Museveni told the gathering that he invites delegations to his home in Rwakitura so that they can pass through Nyabushozi and draw lessons about how they can develop their own homes.
”People of Nyabushozi are developed now; they are no longer the same, but I am still above all of them,” he said.
Top of the news remains his decision to quit as commander of the army to give himself more time to deal with party matters. Observers say he has been planning this for years — even mentioning it during the 1996 presidential elections.
”The president has worked a lot for this army and this country. He is sure that even if he goes now, things are okay,” says Colonel Kasirye Gwanga, one of the Movement mobilisers.
Museveni is demonstrating his confidence in the military leadership and showing that he has delivered on the 2001 election manifesto to creating a professional army.
He will nevertheless retain his rank of lieutenant general but with an addition of retired and his constitutional title of commander in chief of the Uganda People’s Defence Forces.

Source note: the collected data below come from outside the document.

Definition ClaimCall (s : Store) (index token : Z) : Store :=
  if token =? 0 then s
  else match calls s !! index with
       | Some c =>
           if cToken c =? token then
             {| calls := calls s; claimed := <[index := token]> (claimed s);
                identities := identities s; sequence := sequence s; seed := seed s;
                tokens := tokens s |}
           else s
       | None => s
       end.

Definition SnapshotOf (s : Store) : Snapshot :=
  snapshotLocked (sequence s) (calls s) (identities s).

(** The token and whether there is one. *)
Definition CurrentCallToken (s : Store) : Z * bool :=
  match (map_to_list (calls s)).*2 with
  | [c] =>
      if cToken c =? 0 then (0, false)
      else if negb (has_bits (cFlags c) CallFlagOutgoing) && negb (cState c =? StateIncoming) &&
              negb (claimed_at s (cIndex c) =? cToken c)
      then (0, false)
      else (cToken c, true)
  | _ => (0, false)
  end.

Definition ValidateIndexedCommand (s : Store) (index token opcode : Z) : bool :=
  match calls s !! index with
  | None => false
  | Some c =>
      if (token =? 0) || negb (cToken c =? token) then false
      else if opcode =? OpcodeAccept then cState c =? StateIncoming
      else if opcode =? OpcodeTerminate then true
      else if opcode =? OpcodeLocalHold then
        (cState c =? StateIncoming) || (cState c =? StateActive) || (cState c =? StateRemotelyHeld)
      else if opcode =? OpcodeLocalRetrieve then
        (cState c =? StateLocallyHeld) || (cState c =? StateLocallyRemotelyHeld)
      else false
  end.

Definition TokenForIndex (s : Store) (index : Z) : Z * bool :=
  match calls s !! index with
  | Some c => (cToken c, negb (cToken c =? 0))
  | None => (0, false)
  end.

(** ** Parsing: what is accepted *)

(** The wire form of a call entry. *)
Definition entry_bytes (c : Call) : bytes := [cIndex c; cState c; cFlags c].

Definition entry_ok (c : Call) : Prop :=
  1 <= cIndex c <= 255 /\ 0 <= cState c <= 6 /\ 0 <= cFlags c <= 7 /\ cToken c = 0 /\
  cIdentity c = no_identity.

Lemma flags_known fl : 0 <= fl -> no_bits_outside fl callFlagsKnown = true <-> fl <= 7.
Proof.
  intros H. unfold no_bits_outside. rewrite Z.eqb_eq.
  change callFlagsKnown with (Z.ones 3). rewrite Z.ldiff_ones_r by lia.
  rewrite Z.shiftl_mul_pow2, Z.shiftr_div_pow2 by lia. change (2 ^ 3) with 8.
  pose proof (Z.div_mod fl 8). pose proof (Z.mod_pos_bound fl 8). lia.
Qed.

(** The entries a value consists of, in wire order. *)
Definition entries_of (value : bytes) (seen : list Z) (l : list Call) : Prop :=
  value = concat (entry_bytes <$> l) /\ Forall entry_ok l /\
  NoDup (cIndex <$> l) /\ (forall i, i ∈ seen -> i ∉ cIndex <$> l).

Lemma entries_of_cons i st fl rest seen l :
  is_byte i -> is_byte st -> is_byte fl ->
  i <> 0 -> st <= 6 -> no_bits_outside fl callFlagsKnown = true -> i ∉ seen ->
  entries_of rest (i :: seen) l ->
  entries_of (i :: st :: fl :: rest) seen (mkCall i st fl 0 no_identity :: l).
Proof.
  unfold in_width. intros Hi Hs Hf Hz Hst Hfl Hn (E & Hok & Hd & Hseen).
  apply flags_known in Hfl; [|lia]. split_and!.
  - simpl. by rewrite E.
  - constructor; [|done]. unfold entry_ok. simpl. change (2 ^ 8) with 256 in *. split_and!; auto; lia.
  - simpl. constructor; [|done]. apply Hseen. set_solver.
  - simpl. intros k Hk. rewrite not_elem_of_cons. split; [set_solver|]. apply Hseen. set_solver.
Qed.

Lemma parse_entries_spec n value seen l :
  length value = (3 * n)%nat -> all_bytes value ->
  parse_entries value seen = Some l <-> entries_of value seen l.
Proof.
  revert value seen l. induction n as [|n IH]; intros value seen l Hl Hb.
  { destruct value; [|simpl in Hl; lia]. simpl. split.
    - intros [= <-]. split_and!; simpl; [done|constructor|constructor|set_solver].
    - intros (E & _). destruct l; [done|discriminate]. }
  destruct value as [|i [|st [|fl rest]]]; try (simpl in Hl; lia).
  simpl in Hl. cbn [parse_entries]. repeat (apply Forall_cons_1 in Hb as [? Hb]).
  split.
  - intros P. split_if_in P; [discriminate|]. bool_prop.
    destruct (parse_entries rest (i :: seen)) as [l'|] eqn:E; [|discriminate]. injection P as <-.
    apply IH in E; [|lia|done]. unfold StateLocallyRemotelyHeld in *.
    apply entries_of_cons; auto.
  - intros (E & Hok & Hd & Hseen). destruct l as [|c l]; [discriminate|].
    simpl in E. injection E as -> -> -> E. inversion_clear Hok as [|? ? Hc Hok'].
    destruct Hc as (Hi & Hs & Hf & Ht & Hid). simpl in Hd, Hseen.
    apply NoDup_cons in Hd as [Hni Hd].
    destruct (Z.eqb_spec (cIndex c) 0); [lia|].
    destruct (Z.ltb_spec StateLocallyRemotelyHeld (cState c)) as [?|_]; [unfold StateLocallyRemotelyHeld in *; lia|].
    rewrite (proj2 (flags_known (cFlags c) ltac:(lia))) by lia.
    rewrite bool_decide_eq_false_2 by set_solver. simpl.
    assert (parse_entries rest (cIndex c :: seen) = Some l) as ->.
    { apply IH; [lia|done|]. split_and!; auto. set_solver. }
    destruct c; simpl in *. congruence.
Qed.

Lemma sort_calls_perm l : sort_calls l ≡ₚ l.
Proof. apply merge_sort_Permutation. Qed.

Definition strictly_by_index (l : list Call) : Prop :=
  StronglySorted (fun a b => cIndex a < cIndex b) l.

(** Sorting calls with distinct indices gives a strictly increasing list. *)
Lemma sort_calls_strict l : NoDup (cIndex <$> l) -> strictly_by_index (sort_calls l).
Proof.
  intros Hd. rewrite <- (sort_calls_perm l) in Hd.
  assert (StronglySorted call_le (sort_calls l)) as Hs.
  { apply StronglySorted_merge_sort.
    - intros a b c. unfold call_le. lia.
    - intros a b. unfold call_le. lia. }
  revert Hd Hs. generalize (sort_calls l) as k. induction k as [|c k IH]; intros Hd Hs; [constructor|].
  simpl in Hd. apply NoDup_cons in Hd as [Hn Hd]. apply StronglySorted_inv in Hs as [Hs Hall].
  constructor; [by apply IH|]. rewrite Forall_forall in Hall |- *. intros x Hx.
  specialize (Hall x Hx). unfold call_le in Hall.
  assert (cIndex c <> cIndex x); [|lia]. intros E. apply Hn. rewrite E. by apply list_elem_of_fmap_2.
Qed.

(** [ParseCallState] accepts exactly the concatenations of at most 255 valid
    three-byte entries with distinct, non-zero indices, and returns those entries
    sorted by strictly increasing index. *)
Theorem ParseCallState_spec value l :
  all_bytes value ->
  ParseCallState value = Ok l <->
  exists es : list Call, value = concat (entry_bytes <$> es) /\ (length es <= 255)%nat /\
             Forall entry_ok es /\ NoDup (cIndex <$> es) /\
             l = sort_calls es /\ l ≡ₚ es /\ strictly_by_index l.
Proof.
  intros Hb. unfold ParseCallState.
  assert (forall es : list Call, length (concat (entry_bytes <$> es)) = (3 * length es)%nat) as Hlen.
  { induction es as [|e es IH]; [done|]. csimpl. rewrite IH. lia. }
  split.
  - intros H. split_if_in H; [discriminate|]. bool_prop. unfold len in *.
    destruct (parse_entries value []) as [es|] eqn:E; [|discriminate]. injection H as <-.
    assert (length value = 3 * Z.to_nat (Z.of_nat (length value) / 3))%nat as L3.
    { pose proof (Z.div_mod (Z.of_nat (length value)) 3).
      pose proof (Z.div_pos (Z.of_nat (length value)) 3). lia. }
    apply (parse_entries_spec _ _ _ _ L3) in E; [|done].
    clear L3. destruct E as (-> & Hok & Hd & _). rewrite Hlen in *. exists es. split_and!; auto.
    + lia.
    + apply sort_calls_perm.
    + by apply sort_calls_strict.
  - intros (es & -> & Hl & Hok & Hd & -> & _). unfold len. rewrite Hlen.
    assert (Z.of_nat (3 * length es) mod 3 = 0) as ->.
    { rewrite Nat2Z.inj_mul, Z.mul_comm. apply Z_mod_mult. }
    destruct (Z.ltb_spec (3 * 255) (Z.of_nat (3 * length es))); simpl; [lia|].
    rewrite (proj2 (parse_entries_spec (length es) _ [] es (Hlen es) Hb)); [done|].
    split_and!; auto. set_solver.
Qed.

By quitting the army Museveni has cleared the decks to fight the political battle ahead. The president earlier this month said now that he has left the army, he is going to deal with the bad behaviour ”eating up the Movement”.
In recent months movement leaders such as Eriya Kategaya and Miria Matembe have openly criticised a third term, with Kategaya saying he would oppose Museveni if he dares stand again.
According to Betty Kamya of the opposition Reform Agenda, Museveni’s retirement is an indicator of his intentions. ”Why should he retire from ‘his army’, and take up a political position if he is not prepared to stay around for much longer? If he is going to run for the third term we are ready for him.”
Uganda’s human rights record has been dented with its failure since 1988 to submit a report to the United Nations Committee against Torture. The country is on notice that it faces suspension from the committee if it does not comply soon.
Rebel activities in the north and west continue to dog Museveni.
However, the real possibility of a peace deal in northern neighbour Sudan should deny refuge there to the Lord’s Resistance Army (LRA) opposing Museveni — provided the Ugandans can get the Sudanese army to keep its promise to occupy bases vacated by the LRA in southern Sudan.